• **Dataset excerpts**:
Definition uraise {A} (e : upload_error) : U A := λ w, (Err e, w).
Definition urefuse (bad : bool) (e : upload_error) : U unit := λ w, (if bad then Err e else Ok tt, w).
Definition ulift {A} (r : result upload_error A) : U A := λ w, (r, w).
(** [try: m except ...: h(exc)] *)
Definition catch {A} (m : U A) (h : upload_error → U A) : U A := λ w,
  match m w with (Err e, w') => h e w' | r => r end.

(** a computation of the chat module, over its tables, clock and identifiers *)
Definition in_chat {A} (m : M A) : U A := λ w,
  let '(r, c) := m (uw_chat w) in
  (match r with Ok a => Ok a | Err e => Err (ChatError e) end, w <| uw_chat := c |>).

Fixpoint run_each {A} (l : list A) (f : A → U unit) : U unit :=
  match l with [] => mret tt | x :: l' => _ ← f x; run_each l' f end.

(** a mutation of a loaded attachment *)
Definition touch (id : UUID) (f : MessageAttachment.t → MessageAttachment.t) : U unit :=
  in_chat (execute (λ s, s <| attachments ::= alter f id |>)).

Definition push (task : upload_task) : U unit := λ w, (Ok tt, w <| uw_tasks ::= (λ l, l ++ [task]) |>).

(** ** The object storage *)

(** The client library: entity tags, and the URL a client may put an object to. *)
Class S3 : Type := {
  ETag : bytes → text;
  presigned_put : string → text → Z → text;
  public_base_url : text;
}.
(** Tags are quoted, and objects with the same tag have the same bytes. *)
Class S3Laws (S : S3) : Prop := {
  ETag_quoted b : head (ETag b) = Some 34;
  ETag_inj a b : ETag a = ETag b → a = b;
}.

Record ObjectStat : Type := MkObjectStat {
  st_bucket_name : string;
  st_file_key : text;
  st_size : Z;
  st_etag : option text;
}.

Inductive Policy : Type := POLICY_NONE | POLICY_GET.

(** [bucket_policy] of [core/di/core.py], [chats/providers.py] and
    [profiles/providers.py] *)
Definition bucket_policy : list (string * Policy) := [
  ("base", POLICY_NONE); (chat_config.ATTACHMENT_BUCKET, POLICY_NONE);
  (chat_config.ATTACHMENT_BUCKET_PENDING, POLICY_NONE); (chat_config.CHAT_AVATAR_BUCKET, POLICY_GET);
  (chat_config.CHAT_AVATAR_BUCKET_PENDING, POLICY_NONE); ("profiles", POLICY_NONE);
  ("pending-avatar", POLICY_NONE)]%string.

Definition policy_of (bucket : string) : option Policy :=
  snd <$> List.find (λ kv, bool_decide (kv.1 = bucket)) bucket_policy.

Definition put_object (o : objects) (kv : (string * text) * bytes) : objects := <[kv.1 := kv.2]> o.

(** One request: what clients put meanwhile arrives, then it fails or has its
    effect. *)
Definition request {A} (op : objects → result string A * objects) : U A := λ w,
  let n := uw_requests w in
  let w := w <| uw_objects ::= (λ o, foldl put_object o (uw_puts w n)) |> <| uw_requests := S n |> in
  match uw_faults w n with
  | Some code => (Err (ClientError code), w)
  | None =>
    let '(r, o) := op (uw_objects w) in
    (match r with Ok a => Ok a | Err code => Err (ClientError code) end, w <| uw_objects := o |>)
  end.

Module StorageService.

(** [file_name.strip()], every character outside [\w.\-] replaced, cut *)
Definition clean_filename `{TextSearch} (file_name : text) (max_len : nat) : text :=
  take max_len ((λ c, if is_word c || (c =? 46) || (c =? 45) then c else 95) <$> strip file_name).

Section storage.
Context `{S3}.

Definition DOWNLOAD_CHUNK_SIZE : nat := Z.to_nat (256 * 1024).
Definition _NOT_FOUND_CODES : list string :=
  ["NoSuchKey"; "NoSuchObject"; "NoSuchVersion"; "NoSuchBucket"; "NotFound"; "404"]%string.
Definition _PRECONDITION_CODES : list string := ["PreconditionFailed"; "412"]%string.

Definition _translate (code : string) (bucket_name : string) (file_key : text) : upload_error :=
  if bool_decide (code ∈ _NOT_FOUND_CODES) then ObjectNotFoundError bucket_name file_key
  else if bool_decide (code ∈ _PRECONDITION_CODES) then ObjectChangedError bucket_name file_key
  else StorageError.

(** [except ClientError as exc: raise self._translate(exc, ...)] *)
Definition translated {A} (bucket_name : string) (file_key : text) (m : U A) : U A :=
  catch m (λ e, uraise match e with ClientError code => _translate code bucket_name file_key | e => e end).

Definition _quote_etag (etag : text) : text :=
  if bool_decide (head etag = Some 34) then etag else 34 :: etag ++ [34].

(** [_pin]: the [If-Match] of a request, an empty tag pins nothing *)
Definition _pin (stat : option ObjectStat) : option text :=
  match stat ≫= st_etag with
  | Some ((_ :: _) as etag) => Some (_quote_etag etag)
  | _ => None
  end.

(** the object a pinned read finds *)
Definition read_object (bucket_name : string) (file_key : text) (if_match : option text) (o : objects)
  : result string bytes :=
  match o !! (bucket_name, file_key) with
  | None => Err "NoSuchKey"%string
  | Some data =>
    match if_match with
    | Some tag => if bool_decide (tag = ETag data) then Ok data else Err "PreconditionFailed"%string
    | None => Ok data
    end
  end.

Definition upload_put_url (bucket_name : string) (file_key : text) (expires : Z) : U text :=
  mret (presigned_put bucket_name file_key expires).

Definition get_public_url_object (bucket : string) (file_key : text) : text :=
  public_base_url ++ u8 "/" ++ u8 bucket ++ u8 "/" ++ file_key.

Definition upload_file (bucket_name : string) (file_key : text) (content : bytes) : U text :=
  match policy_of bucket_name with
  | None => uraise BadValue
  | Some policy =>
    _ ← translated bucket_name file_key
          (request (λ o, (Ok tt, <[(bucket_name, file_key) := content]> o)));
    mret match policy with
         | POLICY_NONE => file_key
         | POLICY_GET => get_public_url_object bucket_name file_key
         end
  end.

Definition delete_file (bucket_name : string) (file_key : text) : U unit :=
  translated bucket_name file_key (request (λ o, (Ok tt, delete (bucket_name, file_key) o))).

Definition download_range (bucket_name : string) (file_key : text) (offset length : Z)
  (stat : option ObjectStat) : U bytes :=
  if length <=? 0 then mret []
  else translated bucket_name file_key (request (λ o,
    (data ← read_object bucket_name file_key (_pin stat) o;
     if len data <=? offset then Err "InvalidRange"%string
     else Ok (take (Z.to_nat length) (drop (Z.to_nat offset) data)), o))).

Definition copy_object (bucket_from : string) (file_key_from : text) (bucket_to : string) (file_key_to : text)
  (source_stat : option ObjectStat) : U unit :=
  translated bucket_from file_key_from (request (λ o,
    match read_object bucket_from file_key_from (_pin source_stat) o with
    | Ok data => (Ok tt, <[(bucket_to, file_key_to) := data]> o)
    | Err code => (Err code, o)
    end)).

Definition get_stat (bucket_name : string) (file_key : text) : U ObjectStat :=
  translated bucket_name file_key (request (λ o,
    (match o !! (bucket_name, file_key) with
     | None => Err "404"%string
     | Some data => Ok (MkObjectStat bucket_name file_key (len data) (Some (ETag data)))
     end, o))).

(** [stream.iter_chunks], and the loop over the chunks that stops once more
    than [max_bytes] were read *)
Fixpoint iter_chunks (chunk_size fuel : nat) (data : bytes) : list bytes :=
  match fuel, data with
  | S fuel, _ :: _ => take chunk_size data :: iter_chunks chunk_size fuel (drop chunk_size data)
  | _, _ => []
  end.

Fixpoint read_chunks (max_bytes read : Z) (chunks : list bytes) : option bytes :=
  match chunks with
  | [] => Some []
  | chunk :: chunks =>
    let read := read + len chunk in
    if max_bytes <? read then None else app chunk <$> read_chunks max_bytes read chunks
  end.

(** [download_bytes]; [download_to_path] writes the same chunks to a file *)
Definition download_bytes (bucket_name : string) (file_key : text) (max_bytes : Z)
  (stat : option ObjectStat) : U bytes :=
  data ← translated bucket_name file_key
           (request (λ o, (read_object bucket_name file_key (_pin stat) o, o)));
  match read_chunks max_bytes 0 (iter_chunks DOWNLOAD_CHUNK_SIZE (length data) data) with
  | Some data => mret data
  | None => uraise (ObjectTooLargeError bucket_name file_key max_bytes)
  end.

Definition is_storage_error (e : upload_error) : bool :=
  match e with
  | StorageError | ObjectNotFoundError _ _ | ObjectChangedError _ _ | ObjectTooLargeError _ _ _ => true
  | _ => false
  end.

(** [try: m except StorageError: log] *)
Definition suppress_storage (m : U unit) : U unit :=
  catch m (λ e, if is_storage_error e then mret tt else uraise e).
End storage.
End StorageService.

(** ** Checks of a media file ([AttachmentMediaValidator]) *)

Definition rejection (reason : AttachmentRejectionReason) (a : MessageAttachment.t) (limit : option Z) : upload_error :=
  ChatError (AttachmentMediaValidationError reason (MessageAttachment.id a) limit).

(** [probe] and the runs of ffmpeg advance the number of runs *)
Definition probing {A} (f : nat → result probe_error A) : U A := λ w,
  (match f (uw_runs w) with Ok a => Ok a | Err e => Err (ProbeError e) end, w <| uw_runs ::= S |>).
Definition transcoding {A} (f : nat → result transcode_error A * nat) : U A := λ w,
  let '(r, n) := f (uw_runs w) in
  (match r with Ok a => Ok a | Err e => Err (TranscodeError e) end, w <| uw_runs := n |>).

• **Aim of the task**:
Gather up the lines containing the word "ChatError" from these records and copy them.

• **Answer to the exercise**:
  (match r with Ok a => Ok a | Err e => Err (ChatError e) end, w <| uw_chat := c |>).
  ChatError (AttachmentMediaValidationError reason (MessageAttachment.id a) limit).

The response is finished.